(** C6: with no session active, [updateUser] raises the precondition error
    without calling the store: both slots and the session state are as before
    (only the [error] cell records the message). *)
Theorem updateUser_signed_out (w : World) (userData : Partial.t) :
  Hook.user (hook w) = None ->
  updateUser userData w =
    (Throw (Error "No user logged in"),
     with_hook (Hook.mk None (Hook.loading (hook w)) (Some "No user logged in")) w) /\
  storage (snd (updateUser userData w)) = storage w /\
  faults (snd (updateUser userData w)) = faults w /\
  Hook.user (hook (snd (updateUser userData w))) = Hook.user (hook w).
Proof.
  intros Hu. destruct w as [st fs' t os con al [u l er]].
  unfold updateUser. exec. subst u. repeat split.
Qed.

Lemma updateUser_signed_out_witness :
  fst (updateUser Sample.rename Sample.signed_out) = Throw (Error "No user logged in") /\
  storage (snd (updateUser Sample.rename Sample.signed_out)) = storage Sample.signed_out.
Proof.
  destruct (updateUser_signed_out Sample.signed_out Sample.rename) as (H & Hs & _);
    [reflexivity|].
  split; [now rewrite H | exact Hs].
Defined.

(** C10: [updateUser] never writes the [loading] cell, whatever the input, the
    store and the fate of the store calls. *)
Theorem updateUser_keeps_loading (w : World) (userData : Partial.t) :
  Hook.loading (hook (snd (updateUser userData w))) = Hook.loading (hook w).
Proof.
  destruct w as [st fs t os con al [u l er]].
  unfold updateUser. exec. destruct u as [user|]; [|reflexivity].
  destruct fs as [|[e|] fs]; try reflexivity.
  - destruct (<["currentUser" := _]> st !! "users") as [s|]; [|reflexivity].
    destruct (JS.truthy s); [|reflexivity].
    destruct (JSON.parse_Users s); reflexivity.
  - destruct fs as [|[e|] fs]; try reflexivity.
    + destruct (<["currentUser" := _]> st !! "users") as [s|]; [|reflexivity].
      destruct (JS.truthy s); [|reflexivity].
      destruct (JSON.parse_Users s); reflexivity.
    + destruct (<["currentUser" := _]> st !! "users") as [s|]; [|reflexivity].
      destruct (JS.truthy s); [|reflexivity].
      destruct (JSON.parse_Users s); [|reflexivity].
      destruct fs as [|[e|] fs]; reflexivity.
Qed.

End UpdateUser.

(* ===================================================================== *)
(** ** Session restore *)
(* ===================================================================== *)

Section Restore.

(** The restore adopts whatever record the text in the slot parses to. *)
Lemma restore_run (w : World) (s : string) (u : User.t) :
  faults w = [] ->
  storage w !! "currentUser" = Some s ->
  JS.truthy s = true ->
  JSON.parse_User s = Some u ->
  checkExistingSession w =
    (Return tt, with_hook (Hook.mk (Some u) false (Hook.error (hook w))) w).
Proof.
  intros Hf Hslot Ht Hp. destruct w as [st fs t os con al [u0 l er]].
  unfold checkExistingSession. exec. subst fs. rewrite Hslot, Ht, Hp. reflexivity.
Qed.

(** C7: a record that was persisted to the [currentUser] slot as its JSON
    text is decoded back to the same record by the session restore, which
    makes it the session's user (and leaves [loading] at [false]). *)
Theorem restore_persisted_session (w : World) (u : User.t) :
  faults w = [] ->
  storage w !! "currentUser" = Some (JSON.stringify_User u) ->
  JSON.parse_User (JSON.stringify_User u) = Some u /\
  checkExistingSession w =
    (Return tt, with_hook (Hook.mk (Some u) false (Hook.error (hook w))) w) /\
  Hook.user (hook (snd (checkExistingSession w))) = Some u.
Proof.
  intros Hf Hslot.
  pose proof (parse_stringify_User u) as Hp.
  pose proof (restore_run w _ u Hf Hslot (stringify_User_truthy u) Hp) as Hrun.
  split; [exact Hp|]. split; [exact Hrun|].
  rewrite Hrun. reflexivity.
Qed.

Lemma restore_persisted_session_witness :
  Hook.user (hook (snd (checkExistingSession
     (mkWorld Sample.ann_store [] 0 "ios" [] [] Hook.initial)))) = Some Sample.ann.
Proof.
  destruct (restore_persisted_session
              (mkWorld Sample.ann_store [] 0 "ios" [] [] Hook.initial) Sample.ann
              ltac:(evaluate) ltac:(evaluate)) as (_ & _ & H).
  exact H.
Defined.

(** With an empty slot the restore leaves the session absent. *)
Lemma restore_nothing (w : World) :
  faults w = [] ->
  storage w !! "currentUser" = None ->
  checkExistingSession w =
    (Return tt, with_hook (Hook.mk (Hook.user (hook w)) false (Hook.error (hook w))) w).
Proof.
  intros Hf Hslot. destruct w as [st fs t os con al [u0 l er]].
  unfold checkExistingSession. exec. subst fs. rewrite Hslot. reflexivity.
Qed.

End Restore.

(* ===================================================================== *)
(** ** Reading the store back *)
(* ===================================================================== *)

Section Persisted.

Lemma decode_users_stringify (us : list User.t) :
  decode_users (Some (JSON.stringify_Users us)) = Some us.
Proof.
  unfold decode_users. now rewrite stringify_Users_truthy, parse_stringify_Users.
Qed.

Lemma persisted_users_signed_up (w : World) (us : list User.t) (u : User.t) :
  persisted_users (signed_up w us u) = Some (us ++ [u]).
Proof.
  unfold persisted_users, signed_up. cbv [storage].
  rewrite lookup_insert_ne by discriminate. rewrite lookup_insert_eq.
  apply decode_users_stringify.
Qed.

Lemma persisted_currentUser_signed_up (w : World) (us : list User.t) (u : User.t) :
  persisted_currentUser (signed_up w us u) = Some u.
Proof.
  unfold persisted_currentUser, signed_up. cbv [storage].
  rewrite lookup_insert_eq. apply parse_stringify_User.
Qed.

Lemma has_email_refl (u : User.t) : has_email (User.email u) u = true.
Proof. apply String.eqb_refl. Qed.

Lemma unused_email_count (us : list User.t) (u : User.t) :
  existsb (has_email (User.email u)) us = false ->
  count_occ User.eq_dec us u = 0%nat.
Proof.
  induction us as [|v us IH]; [reflexivity|].
  cbn [existsb count_occ]. intros [Hv Hus]%orb_false_iff.
  destruct (User.eq_dec v u) as [->|_]; [|now apply IH].
  now rewrite has_email_refl in Hv.
Qed.

Lemma appended_once (us : list User.t) (u : User.t) :
  existsb (has_email (User.email u)) us = false ->
  count_occ User.eq_dec (us ++ [u]) u = 1%nat.
Proof.
  intros H. rewrite count_occ_app, unused_email_count by exact H.
  cbn [count_occ]. now destruct (User.eq_dec u u).
Qed.

Lemma appended_taken (us : list User.t) (u : User.t) :
  existsb (has_email (User.email u)) (us ++ [u]) = true.
Proof.
  rewrite existsb_app. cbn [existsb]. rewrite has_email_refl. now rewrite orb_true_r.
Qed.

End Persisted.

(* ===================================================================== *)
(** ** [signUp] *)
(* ===================================================================== *)

Section SignUp.

Variables name email password : string.

(** The inputs pass the three precondition checks of [signUp]. *)
Hypothesis name_given : JS.trim name <> EmptyString.
Hypothesis email_given : JS.trim email <> EmptyString.
Hypothesis password_long : (8 <= JS.length password)%nat.
Hypothesis email_at : JS.includes email "@" = true.
Hypothesis email_dot : JS.includes email "." = true.

Lemma password_given : JS.truthy password = true.
Proof using password_long.
  destruct password; [cbn in password_long; lia | reflexivity].
Qed.

(** Past its own checks, [signUp] is the call of [mockApi.register] followed
    by the write of the session. *)
Lemma signUp_checks_pass (w : World) :
  signUp name email password w =
  try_finally
    (try_catch
       (run setLoading true;
        run setError None;
        do newUser <- mockApi.register (JS.trim name) (normalize email) password;
        run AsyncStorage.setItem "currentUser" (JSON.stringify_User newUser);
        run setUser (Some newUser);
        do os <- getPlatform_OS;
        when (JS.strict_eq os "web") (alert "Account created successfully!"))
       (fun err =>
          run setError (Some (errorMessage err "Registration failed"));
          throw err))
    (setLoading false) w.
Proof using name_given email_given password_long email_at email_dot.
  pose proof (proj2 (truthy_iff _) name_given) as Hn.
  pose proof (proj2 (truthy_iff _) email_given) as He.
  pose proof (proj2 (Nat.ltb_ge _ _) password_long) as Hl.
  destruct w as [st fs t os con al [u l er]]. unfold signUp, normalize. exec.
  rewrite Hn, He, password_given, Hl, email_at, email_dot. reflexivity.
Qed.

(** C8: for inputs that pass the checks of [signUp], the two validation
    guards of [mockApi.register] are false at the arguments [signUp] passes,
    so neither validation branch is taken: if the call of [mockApi.register]
    ever raises "Invalid email format" or "Password must be at least 8
    characters", that value is a rejection issued by the store. *)
Theorem register_validation_unreachable :
  negb (JS.includes (normalize email) "@") = false /\
  (JS.length password <? 8)%nat = false /\
  forall (w : World) (e : Thrown),
    fst (mockApi.register (JS.trim name) (normalize email) password w) = Throw e ->
    e = Error "Invalid email format" \/
    e = Error "Password must be at least 8 characters" ->
    In (Some e) (faults w).
Proof using password_long email_at.
  assert (Hat : JS.includes (normalize email) "@" = true)
    by (apply normalized_keeps_at, email_at).
  assert (Hlen : (JS.length password <? 8)%nat = false)
    by (apply Nat.ltb_ge, password_long).
  split; [now rewrite Hat|]. split; [exact Hlen|].
  intros [st fs t os con al h] e. unfold mockApi.register. exec.
  rewrite Hat, Hlen. exec.
  destruct fs as [|[e0|] fs]; rewrite ?parse_or_empty_eq.
  - destruct (decode_users (st !! "users")) as [us|]; exec.
    + destruct (existsb _ us); cbn [fst].
      * intros [= <-] [H|H]; discriminate H.
      * discriminate.
    + intros [= <-] [H|H]; discriminate H.
  - intros [= ->] _. now left.
  - destruct (decode_users (st !! "users")) as [us|]; exec.
    + destruct (existsb _ us); cbn [fst].
      * intros [= <-] [H|H]; discriminate H.
      * destruct fs as [|[e0|] fs]; cbn [fst]; try discriminate.
        intros [= ->] _. right. now left.
    + intros [= <-] [H|H]; discriminate H.
Qed.
(** [String.prototype.split] on a one-character separator. *)
Fixpoint split (sep : ascii) (s : string) : list string :=
  match s with
  | EmptyString => [EmptyString]
  | String c r =>
      if Ascii.eqb c sep then EmptyString :: split sep r
      else
        match split sep r with
        | [] => [String c EmptyString]
        | w :: ws => String c w :: ws
        end
  end.

(** A string as a condition: the empty string is falsy. *)
Definition truthy (s : string) : bool := negb (String.eqb s "").

(** [authHeader && authHeader.split(' ')[1]], [None] when the result is
    falsy. *)
Definition token_of (req : Request) : option string :=
  match authorization req with
  | None => None
  | Some authHeader =>
      if truthy authHeader then
        match nth_error (split " " authHeader) 1 with
        | Some token => if truthy token then Some token else None
        | None => None
        end
      else None
  end.

Section access_control.

(** [jwt.verify(token, JWT_SECRET, callback)] at the time of the request. *)
Variable jwt_verify : string -> Jwt.verified.

Definition authenticateToken : middleware := fun req =>
  match token_of req with
  | None => Respond (SendStatus 401)
  | Some token =>
      match jwt_verify token with
      | Jwt.Invalid _ => Respond (SendStatus 403)
      | Jwt.Valid u =>
          Next {| authorization := authorization req; user := Some u |}
      end
  end.

Definition isAdmin : middleware := fun req =>
  match user req with
  | None => Respond (Uncaught TypeError)
  | Some u =>
      if negb (String.eqb (Jwt.role u) "admin") then Respond (SendStatus 403)
      else Next req
  end.

(** [upload.single("image")] stores the uploaded file and goes on. *)
Definition upload_single : middleware := fun req => Next req.

Inductive Route : Type :=
| POST_auth_signup
| POST_auth_login
| GET_products
| POST_products
| DELETE_products
| PUT_products
| POST_orders
| GET_admin_orders
| GET_admin_stats
| GET_reviews
| POST_reviews
| GET_gallery
| POST_gallery
| DELETE_gallery
| GET_settings
| POST_settings_hero.

(** The middleware registered before the handler of each route. *)
Definition middlewares (r : Route) : list middleware :=
  match r with
  | POST_products => [authenticateToken; isAdmin; upload_single]
  | DELETE_products => [authenticateToken; isAdmin]
  | PUT_products => [authenticateToken; isAdmin; upload_single]
  | GET_admin_orders => [authenticateToken; isAdmin]
  | GET_admin_stats => [authenticateToken; isAdmin]
  | POST_gallery => [authenticateToken; isAdmin; upload_single]
  | DELETE_gallery => [authenticateToken; isAdmin]
  | POST_settings_hero => [authenticateToken; isAdmin; upload_single]
  | POST_auth_signup | POST_auth_login | GET_products | POST_orders
  | GET_reviews | POST_reviews | GET_gallery | GET_settings => []
  end.

(** Express runs the chain until a middleware responds. *)
Fixpoint run_chain (ms : list middleware) (req : Request) : outcome :=
  match ms with
  | [] => Next req
  | m :: rest =>
      match m req with
      | Respond r => Respond r
      | Next req' => run_chain rest req'
      end
  end.

(** What happens to a request before the handler of the route: a
    response, or the request as the handler receives it. *)
Definition dispatch (r : Route) (req : Request) : outcome :=
  run_chain (middlewares r) req.

End access_control.

(** The operations the specification calls privileged. *)
Definition privileged (r : Route) : bool :=
  match r with
  | GET_admin_orders | GET_admin_stats
  | POST_products | PUT_products | DELETE_products
  | POST_gallery | DELETE_gallery
  | POST_settings_hero => true
  | _ => false
  end.

(** ** The order ledger *)

(** Table [orders] and its AUTOINCREMENT counter. *)
Record Db : Type := {
  table_orders : list Order;
  seq_orders : Z
}.

(** [req.body] of [POST /api/orders]. *)
Record OrderBody : Type := {
  body_items : json;
  body_total : Z;
  body_address : string;
  body_contact : string;
  body_user_id : option Z
}.

(** [user_id || null] *)
Definition or_null (user_id : option Z) : option Z :=
  match user_id with
  | Some 0 => None
  | other => other
  end.

(** The row that the INSERT statement adds; [status] and [created_at]
    take their column defaults. *)
Definition new_order (now : string) (db : Db) (body : OrderBody) : Order :=
  {| id := seq_orders db + 1;
     user_id := or_null (body_user_id body);
     items := JSON_stringify (body_items body);
     total := body_total body;
     status := "pending";
     address := body_address body;
     contact := body_contact body;
     created_at := now |}.

(** [app.post("/api/orders", ...)]; [now] is CURRENT_TIMESTAMP. *)
Definition post_orders (now : string) (body : OrderBody) (db : Db)
  : Db * Response :=
  let row := new_order now db body in
  ({| table_orders := table_orders db ++ [row]; seq_orders := id row |},
   SendJson 200 (JObj [("id"%string, JNum (id row))])).

(** ** Admin statistics *)







End Server.

(* ===================================================================== *)
(** * Reference notions used to state the properties *)
(* ===================================================================== *)

Module Spec.
Import Json Data.
Local Open Scope Z_scope.

Definition Zsum (l : list Z) : Z := fold_right Z.add 0 l.







(** The validation of the specification for [placeOrder]: a non-empty
    list of lines, each quantity a positive integer, non-empty address and
    contact. *)
Definition valid_order_body (body_items : json) (address contact : string)
  : bool :=
  match items_of_json body_items with
  | Some [] => false
  | Some its =>
      forallb (fun it => Z.ltb 0 (quantity it)) its
      && negb (String.eqb address "") && negb (String.eqb contact "")
  | None => false
  end.

(** The orders of month [m], for a given reading of the timestamps, and
    their revenue. *)
Definition month_orders (month_short : string -> string) (m : string)
    (orders : list Order) : list Order :=
  List.filter (fun o => String.eqb (month_short (created_at o)) m) orders.

Definition month_revenue (month_short : string -> string) (m : string)
    (orders : list Order) : Z :=
  Zsum (map total (month_orders month_short m orders)).

Definition seeded (m : string) : bool :=
  String.eqb m "Jan" || String.eqb m "Feb" || String.eqb m "Mar".



End Spec.

(* ===================================================================== *)
(** * Sample data *)
(* ===================================================================== *)

Module Sample.
Import Json Data.
Local Open Scope Z_scope.

(** The month abbreviation in an English locale of a timestamp written by
    SQLite ([YYYY-MM-DD HH:MM:SS]). *)
Definition month_short_en (created_at : string) : string :=
  let mm := substring 5 2 created_at in
  match
    find (fun kv => String.eqb (fst kv) mm)
      [("01", "Jan"); ("02", "Feb"); ("03", "Mar"); ("04", "Apr");
       ("05", "May"); ("06", "Jun"); ("07", "Jul"); ("08", "Aug");
       ("09", "Sep"); ("10", "Oct"); ("11", "Nov"); ("12", "Dec")]%string
  with
  | Some kv => snd kv
  | None => "Invalid Date"
  end.

Definition snapshot (lines : list (string * Z * Z)) : string :=
  JSON_stringify
    (JArr (map (fun l => item_to_json (snd (fst l))
                           {| name := fst (fst l); quantity := snd l |})
               lines)).

Definition order (n : Z) (lines : list (string * Z * Z)) (amount : Z)
    (st : string) (at_ : string) : Order :=
  {| id := n; user_id := Some 7; items := snapshot lines; total := amount;
     status := st; address := "12 Station Road, Hubli";
     contact := "9000000000"; created_at := at_ |}.

(** Three orders of January: 79, 89 (delivered) and 200 (pending). *)
Definition january : list Order :=
  [order 1 [("NIORA RED WINE SOAP", 79, 1)] 79 "pending" "2026-01-05 10:00:00";
   order 2 [("NIORA CHARCOAL SOAP", 89, 1)] 89 "delivered" "2026-01-12 18:30:00";
   order 3 [("NIORA SIGNATURE SOAP", 200, 1)] 200 "pending" "2026-01-20 09:15:00"]%string.

(** An order of February, to be filtered out. *)
Definition february : Order :=
  order 4 [("NIORA SHUDDHA GLOW", 89, 2)] 178 "Delivered" "2026-02-02 08:00:00"%string.

(** An order of April. *)
Definition april : Order :=
  order 5 [("NIORA RED WINE SOAP", 75, 2)] 150 "pending" "2026-04-09 12:00:00"%string.








(** A verification that knows three tokens. *)
Definition verify_sample (token : string) : Jwt.verified :=
  if String.eqb token "admin-token" then
    Jwt.Valid {| Jwt.id := 1; Jwt.role := "admin"; Jwt.name := "NIORA Admin" |}
  else if String.eqb token "customer-token" then
    Jwt.Valid {| Jwt.id := 7; Jwt.role := "customer"; Jwt.name := "Asha" |}
  else if String.eqb token "old-token" then Jwt.Invalid Jwt.TokenExpiredError
  else Jwt.Invalid Jwt.JsonWebTokenError.

Definition request (header : option string) : Server.Request :=
  {| Server.authorization := header; Server.user := None |}.

End Sample.


(* ===================================================================== *)
(** * The shop front (client side): cart, checkout, search, export *)
(* ===================================================================== *)

(** [interface Product], a row of table [products] as the client
    receives it. *)
Module Product.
□ □ □
What you are asked to do
Once you find the line with "do os <- getPlatform_OS;" in the entries above, output it and each line after it up to and including the line with "by (apply normalized_keeps_at, email_at).", and nothing else.

Result below
        do os <- getPlatform_OS;
        when (JS.strict_eq os "web") (alert "Account created successfully!"))
       (fun err =>
          run setError (Some (errorMessage err "Registration failed"));
          throw err))
    (setLoading false) w.
Proof using name_given email_given password_long email_at email_dot.
  pose proof (proj2 (truthy_iff _) name_given) as Hn.
  pose proof (proj2 (truthy_iff _) email_given) as He.
  pose proof (proj2 (Nat.ltb_ge _ _) password_long) as Hl.
  destruct w as [st fs t os con al [u l er]]. unfold signUp, normalize. exec.
  rewrite Hn, He, password_given, Hl, email_at, email_dot. reflexivity.
Qed.

(** C8: for inputs that pass the checks of [signUp], the two validation
    guards of [mockApi.register] are false at the arguments [signUp] passes,
    so neither validation branch is taken: if the call of [mockApi.register]
    ever raises "Invalid email format" or "Password must be at least 8
    characters", that value is a rejection issued by the store. *)
Theorem register_validation_unreachable :
  negb (JS.includes (normalize email) "@") = false /\
  (JS.length password <? 8)%nat = false /\
  forall (w : World) (e : Thrown),
    fst (mockApi.register (JS.trim name) (normalize email) password w) = Throw e ->
    e = Error "Invalid email format" \/
    e = Error "Password must be at least 8 characters" ->
    In (Some e) (faults w).
Proof using password_long email_at.
  assert (Hat : JS.includes (normalize email) "@" = true)
    by (apply normalized_keeps_at, email_at).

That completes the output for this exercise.